**PROBLEM TO WORK ON**:
In the listing below, locate the line containing "groups_of (seen ++ df)" and the line containing "Lemma is_max_Z_one (x : Z) : is_max_Z x [x].". Output both of them and every line between, exactly as written, and nothing more.
================
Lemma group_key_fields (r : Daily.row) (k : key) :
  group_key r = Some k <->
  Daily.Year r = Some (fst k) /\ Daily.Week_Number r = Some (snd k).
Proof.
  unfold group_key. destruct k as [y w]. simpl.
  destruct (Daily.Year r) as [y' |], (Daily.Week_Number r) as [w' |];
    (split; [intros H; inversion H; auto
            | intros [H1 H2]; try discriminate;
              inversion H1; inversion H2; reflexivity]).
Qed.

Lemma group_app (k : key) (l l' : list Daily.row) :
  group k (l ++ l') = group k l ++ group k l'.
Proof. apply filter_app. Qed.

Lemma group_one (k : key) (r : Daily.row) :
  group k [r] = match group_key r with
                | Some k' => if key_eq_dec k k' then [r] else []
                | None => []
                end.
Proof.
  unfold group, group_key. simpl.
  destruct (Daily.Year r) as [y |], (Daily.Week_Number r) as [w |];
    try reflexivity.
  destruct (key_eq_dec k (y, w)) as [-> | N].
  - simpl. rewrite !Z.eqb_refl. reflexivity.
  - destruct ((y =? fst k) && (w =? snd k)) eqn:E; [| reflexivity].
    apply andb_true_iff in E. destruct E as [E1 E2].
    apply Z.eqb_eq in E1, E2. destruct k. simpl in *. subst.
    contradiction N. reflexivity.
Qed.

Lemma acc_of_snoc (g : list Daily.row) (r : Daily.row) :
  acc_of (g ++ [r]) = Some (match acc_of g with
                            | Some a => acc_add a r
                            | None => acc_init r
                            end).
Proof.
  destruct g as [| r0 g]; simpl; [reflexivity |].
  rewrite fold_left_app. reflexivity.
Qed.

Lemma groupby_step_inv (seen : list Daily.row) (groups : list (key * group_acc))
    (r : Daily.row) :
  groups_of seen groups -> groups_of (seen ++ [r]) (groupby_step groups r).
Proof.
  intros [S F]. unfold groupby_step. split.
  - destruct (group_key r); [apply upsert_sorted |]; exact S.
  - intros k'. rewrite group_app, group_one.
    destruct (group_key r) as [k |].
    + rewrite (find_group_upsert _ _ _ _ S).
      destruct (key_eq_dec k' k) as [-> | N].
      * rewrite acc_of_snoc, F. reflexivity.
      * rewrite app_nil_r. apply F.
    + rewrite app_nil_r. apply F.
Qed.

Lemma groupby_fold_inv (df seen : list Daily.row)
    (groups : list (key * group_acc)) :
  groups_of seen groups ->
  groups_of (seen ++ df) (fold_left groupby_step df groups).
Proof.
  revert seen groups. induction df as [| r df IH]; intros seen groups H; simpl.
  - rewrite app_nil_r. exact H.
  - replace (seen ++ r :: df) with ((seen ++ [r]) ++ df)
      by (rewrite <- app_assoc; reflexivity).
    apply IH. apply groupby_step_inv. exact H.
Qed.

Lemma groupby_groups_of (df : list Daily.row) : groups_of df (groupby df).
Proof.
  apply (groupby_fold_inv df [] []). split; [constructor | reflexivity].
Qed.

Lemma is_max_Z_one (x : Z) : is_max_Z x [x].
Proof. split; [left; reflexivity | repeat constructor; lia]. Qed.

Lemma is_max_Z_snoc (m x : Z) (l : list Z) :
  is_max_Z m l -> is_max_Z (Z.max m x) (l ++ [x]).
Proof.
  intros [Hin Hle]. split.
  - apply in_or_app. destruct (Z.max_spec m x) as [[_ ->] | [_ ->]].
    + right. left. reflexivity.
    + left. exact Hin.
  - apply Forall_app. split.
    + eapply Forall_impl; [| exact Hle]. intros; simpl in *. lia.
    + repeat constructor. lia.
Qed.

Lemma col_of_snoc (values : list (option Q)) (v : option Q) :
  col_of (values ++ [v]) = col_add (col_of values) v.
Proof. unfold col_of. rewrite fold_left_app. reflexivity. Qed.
================
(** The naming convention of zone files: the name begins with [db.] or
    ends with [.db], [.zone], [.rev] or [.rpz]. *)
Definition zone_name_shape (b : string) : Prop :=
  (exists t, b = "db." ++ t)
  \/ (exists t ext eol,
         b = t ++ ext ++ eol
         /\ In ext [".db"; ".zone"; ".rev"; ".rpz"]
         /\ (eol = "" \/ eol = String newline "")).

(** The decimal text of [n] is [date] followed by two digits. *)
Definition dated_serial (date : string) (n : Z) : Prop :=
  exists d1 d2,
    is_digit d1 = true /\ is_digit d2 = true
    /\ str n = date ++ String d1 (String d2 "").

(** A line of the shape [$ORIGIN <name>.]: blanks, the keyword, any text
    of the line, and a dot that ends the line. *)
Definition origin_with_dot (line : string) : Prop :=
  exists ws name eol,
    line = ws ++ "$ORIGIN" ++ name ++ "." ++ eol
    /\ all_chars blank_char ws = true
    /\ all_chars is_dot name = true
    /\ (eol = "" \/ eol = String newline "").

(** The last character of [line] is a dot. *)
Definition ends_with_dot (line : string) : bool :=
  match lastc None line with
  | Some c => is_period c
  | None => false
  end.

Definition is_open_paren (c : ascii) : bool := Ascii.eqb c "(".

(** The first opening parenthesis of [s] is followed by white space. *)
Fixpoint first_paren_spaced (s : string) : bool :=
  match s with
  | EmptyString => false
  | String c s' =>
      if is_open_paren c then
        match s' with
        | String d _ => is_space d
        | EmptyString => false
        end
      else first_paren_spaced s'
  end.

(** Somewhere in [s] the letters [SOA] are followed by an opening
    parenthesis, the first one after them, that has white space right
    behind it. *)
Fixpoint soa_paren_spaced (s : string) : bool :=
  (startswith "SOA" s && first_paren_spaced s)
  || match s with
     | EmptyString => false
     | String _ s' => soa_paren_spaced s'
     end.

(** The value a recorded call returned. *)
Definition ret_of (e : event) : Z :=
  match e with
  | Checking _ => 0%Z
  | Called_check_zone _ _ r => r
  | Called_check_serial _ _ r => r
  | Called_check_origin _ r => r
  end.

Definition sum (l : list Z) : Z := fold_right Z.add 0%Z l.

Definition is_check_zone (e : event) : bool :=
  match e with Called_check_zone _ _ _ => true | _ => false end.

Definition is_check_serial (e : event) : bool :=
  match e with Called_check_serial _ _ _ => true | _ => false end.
================
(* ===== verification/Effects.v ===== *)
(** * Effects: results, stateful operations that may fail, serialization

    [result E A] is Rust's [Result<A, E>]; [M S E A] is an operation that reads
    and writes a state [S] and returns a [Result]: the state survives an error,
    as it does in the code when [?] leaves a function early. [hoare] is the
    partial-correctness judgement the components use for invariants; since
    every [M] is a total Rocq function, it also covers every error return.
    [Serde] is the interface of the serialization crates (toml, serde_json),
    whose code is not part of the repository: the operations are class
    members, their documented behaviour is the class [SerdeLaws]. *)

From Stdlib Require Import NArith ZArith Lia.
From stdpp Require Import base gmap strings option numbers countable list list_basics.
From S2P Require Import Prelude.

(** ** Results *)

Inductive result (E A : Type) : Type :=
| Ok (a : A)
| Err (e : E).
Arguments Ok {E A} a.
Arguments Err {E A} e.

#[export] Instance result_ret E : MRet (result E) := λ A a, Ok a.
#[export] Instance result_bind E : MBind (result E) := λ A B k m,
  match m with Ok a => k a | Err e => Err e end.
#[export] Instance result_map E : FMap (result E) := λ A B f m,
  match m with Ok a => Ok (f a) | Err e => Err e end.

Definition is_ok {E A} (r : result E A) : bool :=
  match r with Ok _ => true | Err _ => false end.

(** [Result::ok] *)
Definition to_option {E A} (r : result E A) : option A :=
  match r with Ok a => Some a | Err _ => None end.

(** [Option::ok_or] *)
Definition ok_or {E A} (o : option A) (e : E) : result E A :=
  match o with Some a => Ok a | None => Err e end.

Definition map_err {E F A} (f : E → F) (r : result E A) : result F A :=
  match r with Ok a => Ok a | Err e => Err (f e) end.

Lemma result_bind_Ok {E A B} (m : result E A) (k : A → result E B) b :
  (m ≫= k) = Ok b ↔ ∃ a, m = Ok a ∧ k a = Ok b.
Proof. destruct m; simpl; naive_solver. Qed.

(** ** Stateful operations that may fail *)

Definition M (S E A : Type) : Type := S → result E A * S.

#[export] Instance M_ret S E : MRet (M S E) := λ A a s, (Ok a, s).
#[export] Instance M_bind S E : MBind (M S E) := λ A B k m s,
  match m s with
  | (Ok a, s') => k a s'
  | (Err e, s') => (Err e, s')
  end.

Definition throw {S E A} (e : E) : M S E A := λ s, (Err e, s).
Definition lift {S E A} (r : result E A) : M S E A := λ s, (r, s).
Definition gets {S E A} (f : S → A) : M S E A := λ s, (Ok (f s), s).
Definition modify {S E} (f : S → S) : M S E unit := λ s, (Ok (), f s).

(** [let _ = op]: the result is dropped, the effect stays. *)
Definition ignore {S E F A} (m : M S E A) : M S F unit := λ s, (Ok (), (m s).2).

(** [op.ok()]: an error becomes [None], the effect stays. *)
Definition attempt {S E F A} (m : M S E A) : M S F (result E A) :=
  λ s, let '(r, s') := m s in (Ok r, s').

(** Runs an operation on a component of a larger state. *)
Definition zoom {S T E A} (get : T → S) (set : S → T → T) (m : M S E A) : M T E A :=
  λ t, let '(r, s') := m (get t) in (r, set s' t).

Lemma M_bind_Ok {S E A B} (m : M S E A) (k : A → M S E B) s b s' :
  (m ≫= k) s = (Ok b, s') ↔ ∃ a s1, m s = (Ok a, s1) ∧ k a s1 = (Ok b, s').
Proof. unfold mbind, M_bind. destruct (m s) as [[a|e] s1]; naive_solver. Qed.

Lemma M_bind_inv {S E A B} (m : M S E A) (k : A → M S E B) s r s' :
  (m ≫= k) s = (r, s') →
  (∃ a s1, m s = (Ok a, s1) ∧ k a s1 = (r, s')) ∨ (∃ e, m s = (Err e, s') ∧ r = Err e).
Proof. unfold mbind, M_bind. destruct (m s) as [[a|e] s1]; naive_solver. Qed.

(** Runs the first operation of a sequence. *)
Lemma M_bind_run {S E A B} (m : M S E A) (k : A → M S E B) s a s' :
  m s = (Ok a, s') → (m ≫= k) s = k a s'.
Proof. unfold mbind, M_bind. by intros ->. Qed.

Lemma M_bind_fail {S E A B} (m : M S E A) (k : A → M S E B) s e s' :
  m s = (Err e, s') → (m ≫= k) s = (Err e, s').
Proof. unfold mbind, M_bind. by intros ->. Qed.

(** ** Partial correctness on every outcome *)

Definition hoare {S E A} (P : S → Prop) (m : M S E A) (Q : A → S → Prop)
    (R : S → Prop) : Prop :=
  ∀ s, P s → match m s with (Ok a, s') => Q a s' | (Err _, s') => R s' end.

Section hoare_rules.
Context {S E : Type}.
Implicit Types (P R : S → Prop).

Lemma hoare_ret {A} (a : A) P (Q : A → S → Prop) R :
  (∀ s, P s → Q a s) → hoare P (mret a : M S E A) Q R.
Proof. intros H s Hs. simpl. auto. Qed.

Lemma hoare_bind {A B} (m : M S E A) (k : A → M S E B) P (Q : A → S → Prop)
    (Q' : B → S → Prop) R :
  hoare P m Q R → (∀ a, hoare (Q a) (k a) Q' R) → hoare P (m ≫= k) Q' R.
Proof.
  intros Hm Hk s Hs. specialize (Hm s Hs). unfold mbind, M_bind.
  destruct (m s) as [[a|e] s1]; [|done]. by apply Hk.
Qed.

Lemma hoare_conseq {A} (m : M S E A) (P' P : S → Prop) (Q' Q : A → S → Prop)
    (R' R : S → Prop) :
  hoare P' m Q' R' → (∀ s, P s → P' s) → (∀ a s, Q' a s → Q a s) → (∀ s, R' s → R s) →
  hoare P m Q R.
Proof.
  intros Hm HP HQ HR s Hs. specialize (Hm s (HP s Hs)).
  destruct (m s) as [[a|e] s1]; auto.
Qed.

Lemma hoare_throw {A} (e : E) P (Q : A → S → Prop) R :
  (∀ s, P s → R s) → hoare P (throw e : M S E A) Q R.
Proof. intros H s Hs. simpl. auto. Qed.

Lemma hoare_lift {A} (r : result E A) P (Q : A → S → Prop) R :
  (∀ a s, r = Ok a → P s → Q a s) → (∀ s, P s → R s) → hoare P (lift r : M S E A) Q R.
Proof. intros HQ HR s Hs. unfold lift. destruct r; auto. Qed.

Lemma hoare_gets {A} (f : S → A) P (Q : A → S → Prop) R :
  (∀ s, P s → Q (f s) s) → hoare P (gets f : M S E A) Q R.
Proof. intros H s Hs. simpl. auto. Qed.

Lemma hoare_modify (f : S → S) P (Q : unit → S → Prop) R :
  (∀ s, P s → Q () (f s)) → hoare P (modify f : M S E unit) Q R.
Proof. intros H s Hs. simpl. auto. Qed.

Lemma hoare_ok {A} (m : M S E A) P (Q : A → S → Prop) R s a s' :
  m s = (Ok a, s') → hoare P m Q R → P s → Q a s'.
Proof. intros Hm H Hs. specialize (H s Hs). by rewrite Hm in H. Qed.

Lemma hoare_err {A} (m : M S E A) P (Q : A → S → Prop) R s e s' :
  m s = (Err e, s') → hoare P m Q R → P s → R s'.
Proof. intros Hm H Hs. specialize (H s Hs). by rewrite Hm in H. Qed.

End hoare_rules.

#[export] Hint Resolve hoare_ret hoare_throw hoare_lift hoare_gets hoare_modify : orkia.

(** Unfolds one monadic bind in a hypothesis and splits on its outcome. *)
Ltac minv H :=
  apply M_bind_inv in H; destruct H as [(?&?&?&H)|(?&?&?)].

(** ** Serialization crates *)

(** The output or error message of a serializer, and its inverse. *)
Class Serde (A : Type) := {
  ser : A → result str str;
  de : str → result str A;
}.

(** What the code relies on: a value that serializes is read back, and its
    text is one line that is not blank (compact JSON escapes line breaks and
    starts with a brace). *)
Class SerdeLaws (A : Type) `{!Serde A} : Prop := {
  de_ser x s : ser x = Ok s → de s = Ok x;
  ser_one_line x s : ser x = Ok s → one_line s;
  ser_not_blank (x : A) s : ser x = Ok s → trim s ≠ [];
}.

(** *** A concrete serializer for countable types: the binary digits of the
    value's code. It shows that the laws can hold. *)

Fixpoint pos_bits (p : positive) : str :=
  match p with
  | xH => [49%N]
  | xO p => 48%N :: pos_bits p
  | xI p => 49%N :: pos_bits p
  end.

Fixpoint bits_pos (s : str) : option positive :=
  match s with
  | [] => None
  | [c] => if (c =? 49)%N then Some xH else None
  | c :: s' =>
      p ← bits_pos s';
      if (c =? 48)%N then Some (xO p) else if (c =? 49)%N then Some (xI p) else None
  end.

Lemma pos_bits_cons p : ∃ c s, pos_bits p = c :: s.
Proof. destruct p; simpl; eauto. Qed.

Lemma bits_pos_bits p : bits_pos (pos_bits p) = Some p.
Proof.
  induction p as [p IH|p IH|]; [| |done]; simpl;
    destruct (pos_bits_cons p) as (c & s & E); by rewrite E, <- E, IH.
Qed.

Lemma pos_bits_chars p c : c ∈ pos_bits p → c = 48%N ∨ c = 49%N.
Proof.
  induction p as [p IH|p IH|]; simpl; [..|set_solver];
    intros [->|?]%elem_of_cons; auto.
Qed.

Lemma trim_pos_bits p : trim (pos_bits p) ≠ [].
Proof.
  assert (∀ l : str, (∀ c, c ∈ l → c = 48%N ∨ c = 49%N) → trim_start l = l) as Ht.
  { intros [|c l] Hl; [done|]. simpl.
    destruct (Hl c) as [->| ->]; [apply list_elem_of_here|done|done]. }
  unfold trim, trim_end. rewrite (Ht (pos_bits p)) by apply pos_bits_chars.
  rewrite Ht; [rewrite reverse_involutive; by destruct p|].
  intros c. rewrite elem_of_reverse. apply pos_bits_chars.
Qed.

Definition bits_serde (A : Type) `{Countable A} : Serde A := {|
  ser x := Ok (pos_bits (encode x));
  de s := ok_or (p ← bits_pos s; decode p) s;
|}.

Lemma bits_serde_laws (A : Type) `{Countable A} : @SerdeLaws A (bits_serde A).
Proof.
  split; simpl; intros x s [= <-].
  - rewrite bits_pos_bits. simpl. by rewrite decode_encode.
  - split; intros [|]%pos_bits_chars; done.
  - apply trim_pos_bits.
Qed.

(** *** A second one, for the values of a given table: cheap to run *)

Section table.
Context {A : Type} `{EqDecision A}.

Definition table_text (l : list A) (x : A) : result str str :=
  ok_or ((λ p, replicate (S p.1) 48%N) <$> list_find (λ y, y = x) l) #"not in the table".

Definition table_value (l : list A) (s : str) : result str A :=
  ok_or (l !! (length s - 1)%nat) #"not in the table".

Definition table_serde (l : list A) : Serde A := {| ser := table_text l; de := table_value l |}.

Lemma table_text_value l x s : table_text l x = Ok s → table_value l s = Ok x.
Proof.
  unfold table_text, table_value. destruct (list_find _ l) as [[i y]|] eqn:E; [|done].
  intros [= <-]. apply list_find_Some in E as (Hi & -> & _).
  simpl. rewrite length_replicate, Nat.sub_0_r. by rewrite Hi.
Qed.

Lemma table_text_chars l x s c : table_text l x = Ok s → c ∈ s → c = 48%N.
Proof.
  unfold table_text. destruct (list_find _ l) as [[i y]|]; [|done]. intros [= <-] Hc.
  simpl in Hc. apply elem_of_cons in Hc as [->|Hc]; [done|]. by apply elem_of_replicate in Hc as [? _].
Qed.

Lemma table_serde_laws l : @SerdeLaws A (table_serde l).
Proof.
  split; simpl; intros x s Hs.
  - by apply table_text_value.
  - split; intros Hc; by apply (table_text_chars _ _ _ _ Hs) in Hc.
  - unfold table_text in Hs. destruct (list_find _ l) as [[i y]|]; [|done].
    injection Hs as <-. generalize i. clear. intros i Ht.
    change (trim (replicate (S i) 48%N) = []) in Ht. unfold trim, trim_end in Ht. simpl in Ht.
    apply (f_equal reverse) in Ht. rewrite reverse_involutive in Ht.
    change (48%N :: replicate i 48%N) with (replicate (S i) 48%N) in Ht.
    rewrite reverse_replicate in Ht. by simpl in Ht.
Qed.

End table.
================
**WRITTEN RESPONSE**:
  groups_of (seen ++ df) (fold_left groupby_step df groups).
Proof.
  revert seen groups. induction df as [| r df IH]; intros seen groups H; simpl.
  - rewrite app_nil_r. exact H.
  - replace (seen ++ r :: df) with ((seen ++ [r]) ++ df)
      by (rewrite <- app_assoc; reflexivity).
    apply IH. apply groupby_step_inv. exact H.
Qed.

Lemma groupby_groups_of (df : list Daily.row) : groups_of df (groupby df).
Proof.
  apply (groupby_fold_inv df [] []). split; [constructor | reflexivity].
Qed.

Lemma is_max_Z_one (x : Z) : is_max_Z x [x].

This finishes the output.